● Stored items
◇ ◇ ◇ ◇ ◇ ◇ ◇

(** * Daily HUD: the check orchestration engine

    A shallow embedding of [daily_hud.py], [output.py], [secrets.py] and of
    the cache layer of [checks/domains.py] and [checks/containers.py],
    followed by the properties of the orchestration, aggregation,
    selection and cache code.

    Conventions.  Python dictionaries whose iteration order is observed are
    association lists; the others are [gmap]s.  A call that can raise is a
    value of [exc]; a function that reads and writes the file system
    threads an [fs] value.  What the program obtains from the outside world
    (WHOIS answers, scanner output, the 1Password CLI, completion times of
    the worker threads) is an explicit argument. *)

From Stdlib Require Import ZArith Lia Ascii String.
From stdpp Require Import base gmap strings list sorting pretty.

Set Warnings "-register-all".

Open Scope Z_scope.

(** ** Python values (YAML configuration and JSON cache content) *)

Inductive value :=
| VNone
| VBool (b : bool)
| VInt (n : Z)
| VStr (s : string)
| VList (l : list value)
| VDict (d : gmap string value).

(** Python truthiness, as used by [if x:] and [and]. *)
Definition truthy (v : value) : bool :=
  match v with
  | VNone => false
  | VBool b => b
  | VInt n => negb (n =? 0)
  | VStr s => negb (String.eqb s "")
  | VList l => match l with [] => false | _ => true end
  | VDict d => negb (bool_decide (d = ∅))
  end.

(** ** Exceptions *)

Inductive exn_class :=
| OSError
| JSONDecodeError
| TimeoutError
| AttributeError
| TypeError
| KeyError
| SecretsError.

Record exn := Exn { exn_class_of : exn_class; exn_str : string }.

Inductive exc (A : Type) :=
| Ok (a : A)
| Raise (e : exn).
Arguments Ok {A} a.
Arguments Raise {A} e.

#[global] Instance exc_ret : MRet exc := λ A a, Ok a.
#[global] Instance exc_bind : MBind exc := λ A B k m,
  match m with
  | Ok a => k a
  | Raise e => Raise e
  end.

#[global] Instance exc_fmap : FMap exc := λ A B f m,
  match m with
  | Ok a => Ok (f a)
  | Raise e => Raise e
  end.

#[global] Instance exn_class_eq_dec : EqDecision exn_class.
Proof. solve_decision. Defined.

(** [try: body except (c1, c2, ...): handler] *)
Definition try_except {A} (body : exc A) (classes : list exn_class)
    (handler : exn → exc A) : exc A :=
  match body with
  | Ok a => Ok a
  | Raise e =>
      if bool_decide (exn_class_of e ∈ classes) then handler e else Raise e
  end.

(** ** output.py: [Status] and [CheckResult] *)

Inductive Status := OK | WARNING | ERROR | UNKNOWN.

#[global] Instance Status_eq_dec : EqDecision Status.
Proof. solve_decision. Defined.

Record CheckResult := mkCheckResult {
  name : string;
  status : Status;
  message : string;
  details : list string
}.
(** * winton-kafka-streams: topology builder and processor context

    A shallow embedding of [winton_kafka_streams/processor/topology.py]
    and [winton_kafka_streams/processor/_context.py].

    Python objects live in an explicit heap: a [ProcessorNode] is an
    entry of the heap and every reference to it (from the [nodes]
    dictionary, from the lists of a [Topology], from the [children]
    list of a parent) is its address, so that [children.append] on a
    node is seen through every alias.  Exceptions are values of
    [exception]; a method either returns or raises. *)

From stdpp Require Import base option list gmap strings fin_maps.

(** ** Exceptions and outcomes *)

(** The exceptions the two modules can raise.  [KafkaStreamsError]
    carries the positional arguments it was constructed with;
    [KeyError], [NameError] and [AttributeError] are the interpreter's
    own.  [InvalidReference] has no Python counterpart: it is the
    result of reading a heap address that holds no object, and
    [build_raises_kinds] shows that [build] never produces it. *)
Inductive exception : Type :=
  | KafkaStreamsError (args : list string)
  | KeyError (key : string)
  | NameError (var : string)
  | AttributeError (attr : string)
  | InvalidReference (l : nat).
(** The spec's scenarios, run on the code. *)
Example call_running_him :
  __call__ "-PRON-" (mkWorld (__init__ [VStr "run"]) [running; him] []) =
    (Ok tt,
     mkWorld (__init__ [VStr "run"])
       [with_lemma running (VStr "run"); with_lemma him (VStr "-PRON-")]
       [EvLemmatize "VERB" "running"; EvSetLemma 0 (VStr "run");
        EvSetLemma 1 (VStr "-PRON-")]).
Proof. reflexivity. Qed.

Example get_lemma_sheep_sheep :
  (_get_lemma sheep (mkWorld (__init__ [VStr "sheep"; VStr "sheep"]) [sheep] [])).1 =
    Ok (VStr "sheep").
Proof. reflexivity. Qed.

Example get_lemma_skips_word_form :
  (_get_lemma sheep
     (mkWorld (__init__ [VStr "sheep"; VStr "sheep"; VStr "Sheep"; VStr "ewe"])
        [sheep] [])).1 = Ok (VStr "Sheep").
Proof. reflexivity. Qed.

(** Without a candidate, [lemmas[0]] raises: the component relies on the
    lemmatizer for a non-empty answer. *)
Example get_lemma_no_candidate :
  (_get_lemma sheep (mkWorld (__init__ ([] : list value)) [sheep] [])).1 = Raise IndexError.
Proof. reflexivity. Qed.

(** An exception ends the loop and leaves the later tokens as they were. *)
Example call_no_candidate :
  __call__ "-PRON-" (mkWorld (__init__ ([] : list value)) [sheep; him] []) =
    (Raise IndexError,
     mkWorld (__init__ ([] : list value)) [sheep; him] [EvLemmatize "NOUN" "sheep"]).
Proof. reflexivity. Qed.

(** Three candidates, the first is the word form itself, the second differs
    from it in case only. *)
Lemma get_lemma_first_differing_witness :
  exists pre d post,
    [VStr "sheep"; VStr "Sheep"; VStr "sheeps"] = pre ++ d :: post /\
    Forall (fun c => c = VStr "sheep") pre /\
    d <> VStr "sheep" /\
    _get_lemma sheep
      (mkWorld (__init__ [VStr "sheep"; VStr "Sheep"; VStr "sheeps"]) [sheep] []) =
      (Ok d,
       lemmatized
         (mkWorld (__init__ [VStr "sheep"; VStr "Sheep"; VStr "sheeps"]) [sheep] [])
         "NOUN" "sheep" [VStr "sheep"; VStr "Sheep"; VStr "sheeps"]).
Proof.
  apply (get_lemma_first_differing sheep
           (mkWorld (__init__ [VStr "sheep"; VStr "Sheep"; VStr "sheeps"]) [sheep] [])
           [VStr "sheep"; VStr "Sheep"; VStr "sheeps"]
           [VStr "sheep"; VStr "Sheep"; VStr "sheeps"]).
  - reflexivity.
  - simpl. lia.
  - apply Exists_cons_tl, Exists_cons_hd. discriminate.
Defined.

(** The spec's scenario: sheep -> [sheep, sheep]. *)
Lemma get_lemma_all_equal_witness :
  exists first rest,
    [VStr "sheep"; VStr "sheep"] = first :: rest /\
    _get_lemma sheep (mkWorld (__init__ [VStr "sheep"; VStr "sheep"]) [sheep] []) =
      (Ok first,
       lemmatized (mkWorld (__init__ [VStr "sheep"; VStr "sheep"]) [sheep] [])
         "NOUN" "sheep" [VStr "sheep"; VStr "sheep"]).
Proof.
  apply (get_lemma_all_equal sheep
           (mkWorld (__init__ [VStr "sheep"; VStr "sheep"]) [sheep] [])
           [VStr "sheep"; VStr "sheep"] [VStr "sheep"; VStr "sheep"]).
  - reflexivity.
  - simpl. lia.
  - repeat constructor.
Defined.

◇ ◇ ◇ ◇ ◇ ◇ ◇

Transcribe exactly, and only, the lines from the opening line of the records through the line containing "association lists; the".

(** * Daily HUD: the check orchestration engine

    A shallow embedding of [daily_hud.py], [output.py], [secrets.py] and of
    the cache layer of [checks/domains.py] and [checks/containers.py],
    followed by the properties of the orchestration, aggregation,
    selection and cache code.

    Conventions.  Python dictionaries whose iteration order is observed are
    association lists; the others are [gmap]s.  A call that can raise is a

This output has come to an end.